** RECORDS FOR THE TASK follows **

Lemma scan_spec input a summary a' :
  slice_ok input →
  run never (scan_scip_wire wire_error on_metadata on_document input limits a) = Ok (summary, a') ↔
  ∃ meta fs b, scanned input a summary a' meta fs b.
Proof.
  intros Hin. unfold scan_scip_wire, u64_of_len. rewrite checked_in by (unfold slice_ok, len, u64_max in *; lia).
  rewrite run_never_lift_bind by solve_steady. cbn [ok_or mbind result_bind]. fold (len input).
  destruct valid_limits as (Hmx & _).
  destruct (Z.ltb_spec (max_input_bytes limits) (len input)) as [Hbig|Hsmall].
  { rewrite run_never_throw. split; [done|]. intros (meta & fs & b & []). lia. }
  rewrite run_never_check, run_never_bind by solve_steady. fold (scan_init a). rewrite bind_Ok. split.
  - intros (s & Hs & H). destruct (sc_metadata_present s) eqn:Hp; cbn [negb] in H; [|by rewrite run_never_throw in H].
    injection H as <- <-. destruct (proj1 (scan_loop a input s Hin) (conj Hs Hp))
      as (meta & fs & b & Hidx & Hl & Hb & Ha & ->).
    exists meta, fs, b. unfold scan_admits in Ha. rewrite !andb_true_iff in Ha. destruct Ha as [[[Hok Hd] Hi] Hh].
    destruct (hand_over b (documents_in fs)) as [[n a']|] eqn:Eh; [|done]. pose proof (hand_over_count _ _ _ _ Eh) as ->.
    split; [done..| |lia| |done].
    + by rewrite forallb_forall in Hok; apply List.Forall_forall.
    + rewrite Eh. unfold scan_gather. cbn. by rewrite Eh.
  - intros (meta & fs & b & [Hidx Hlen [Hl Hb] Hok Hd Hh ->]). exists (scan_gather b fs).
    assert (ignored_in fs ≤ u32_max) as Hig.
    { destruct Hidx as (bs & rest & -> & Hp & Hm%message_of_length). unfold ignored_in.
      change (x0a :: bs ++ rest) with ([x0a] ++ bs ++ rest) in Hlen. rewrite !len_app in Hlen.
      pose proof (len_nonneg bs). change (len [x0a]) with 1 in Hlen. lia. }
    destruct (proj2 (scan_loop a input (scan_gather b fs) Hin)) as [-> ->].
    { exists meta, fs, b. split_and!; [done..| |done]. unfold scan_admits. rewrite Hh, !andb_true_iff.
      split_and!; [|lia..|done]. by apply forallb_forall, List.Forall_forall. }
    split; [done|]. cbn [negb]. rewrite run_never_ret. unfold scan_gather. cbn. by rewrite Hh.
Qed.
End scan.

** End of RECORDS FOR THE TASK **

* **DIRECTIONS**
Look back at the data above. Transcribe exactly the lines starting at the line that contains "destruct valid_limits as (Hmx & _)." and ending at the line that contains "injection H as".

* **ANSWER BELOW**
  destruct valid_limits as (Hmx & _).
  destruct (Z.ltb_spec (max_input_bytes limits) (len input)) as [Hbig|Hsmall].
  { rewrite run_never_throw. split; [done|]. intros (meta & fs & b & []). lia. }
  rewrite run_never_check, run_never_bind by solve_steady. fold (scan_init a). rewrite bind_Ok. split.
  - intros (s & Hs & H). destruct (sc_metadata_present s) eqn:Hp; cbn [negb] in H; [|by rewrite run_never_throw in H].
    injection H as <- <-. destruct (proj1 (scan_loop a input s Hin) (conj Hs Hp))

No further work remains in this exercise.